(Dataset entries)
--------

Definition set_user (u : Username) (h : Handler) : Handler :=
  {| hd_session_id := hd_session_id h; hd_peer_addr := hd_peer_addr h; hd_username := Some u;
     hd_open_sessions := hd_open_sessions h;
     hd_disconnect_notified := hd_disconnect_notified h; hd_stdin_txs := hd_stdin_txs h;
     hd_env_vars := hd_env_vars h; hd_sftp := hd_sftp h |}.
Definition set_open_sessions (n : Z) (h : Handler) : Handler :=
  {| hd_session_id := hd_session_id h; hd_peer_addr := hd_peer_addr h;
     hd_username := hd_username h; hd_open_sessions := n;
     hd_disconnect_notified := hd_disconnect_notified h; hd_stdin_txs := hd_stdin_txs h;
     hd_env_vars := hd_env_vars h; hd_sftp := hd_sftp h |}.
Definition set_notified (h : Handler) : Handler :=
  {| hd_session_id := hd_session_id h; hd_peer_addr := hd_peer_addr h;
     hd_username := hd_username h; hd_open_sessions := hd_open_sessions h;
     hd_disconnect_notified := true; hd_stdin_txs := hd_stdin_txs h;
     hd_env_vars := hd_env_vars h; hd_sftp := hd_sftp h |}.
Definition set_stdin_txs (m : gmap Z nat) (h : Handler) : Handler :=
  {| hd_session_id := hd_session_id h; hd_peer_addr := hd_peer_addr h;
     hd_username := hd_username h; hd_open_sessions := hd_open_sessions h;
     hd_disconnect_notified := hd_disconnect_notified h; hd_stdin_txs := m;
     hd_env_vars := hd_env_vars h; hd_sftp := hd_sftp h |}.
Definition set_env_vars (m : gmap Z (gmap string string)) (h : Handler) : Handler :=
  {| hd_session_id := hd_session_id h; hd_peer_addr := hd_peer_addr h;
     hd_username := hd_username h; hd_open_sessions := hd_open_sessions h;
     hd_disconnect_notified := hd_disconnect_notified h; hd_stdin_txs := hd_stdin_txs h;
     hd_env_vars := m; hd_sftp := hd_sftp h |}.
Definition set_sftp (s : option SftpServerRuntime) (h : Handler) : Handler :=
  {| hd_session_id := hd_session_id h; hd_peer_addr := hd_peer_addr h;
     hd_username := hd_username h; hd_open_sessions := hd_open_sessions h;
     hd_disconnect_notified := hd_disconnect_notified h; hd_stdin_txs := hd_stdin_txs h;
     hd_env_vars := hd_env_vars h; hd_sftp := s |}.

--------

Work to be completed |
Look above for the line that contains "hd_disconnect_notified := true;". Starting there, transcribe every line exactly until you have copied the line that contains "hd_env_vars := m;".

Task result |
     hd_disconnect_notified := true; hd_stdin_txs := hd_stdin_txs h;
     hd_env_vars := hd_env_vars h; hd_sftp := hd_sftp h |}.
Definition set_stdin_txs (m : gmap Z nat) (h : Handler) : Handler :=
  {| hd_session_id := hd_session_id h; hd_peer_addr := hd_peer_addr h;
     hd_username := hd_username h; hd_open_sessions := hd_open_sessions h;
     hd_disconnect_notified := hd_disconnect_notified h; hd_stdin_txs := m;
     hd_env_vars := hd_env_vars h; hd_sftp := hd_sftp h |}.
Definition set_env_vars (m : gmap Z (gmap string string)) (h : Handler) : Handler :=
  {| hd_session_id := hd_session_id h; hd_peer_addr := hd_peer_addr h;
     hd_username := hd_username h; hd_open_sessions := hd_open_sessions h;
     hd_disconnect_notified := hd_disconnect_notified h; hd_stdin_txs := hd_stdin_txs h;
     hd_env_vars := m; hd_sftp := hd_sftp h |}.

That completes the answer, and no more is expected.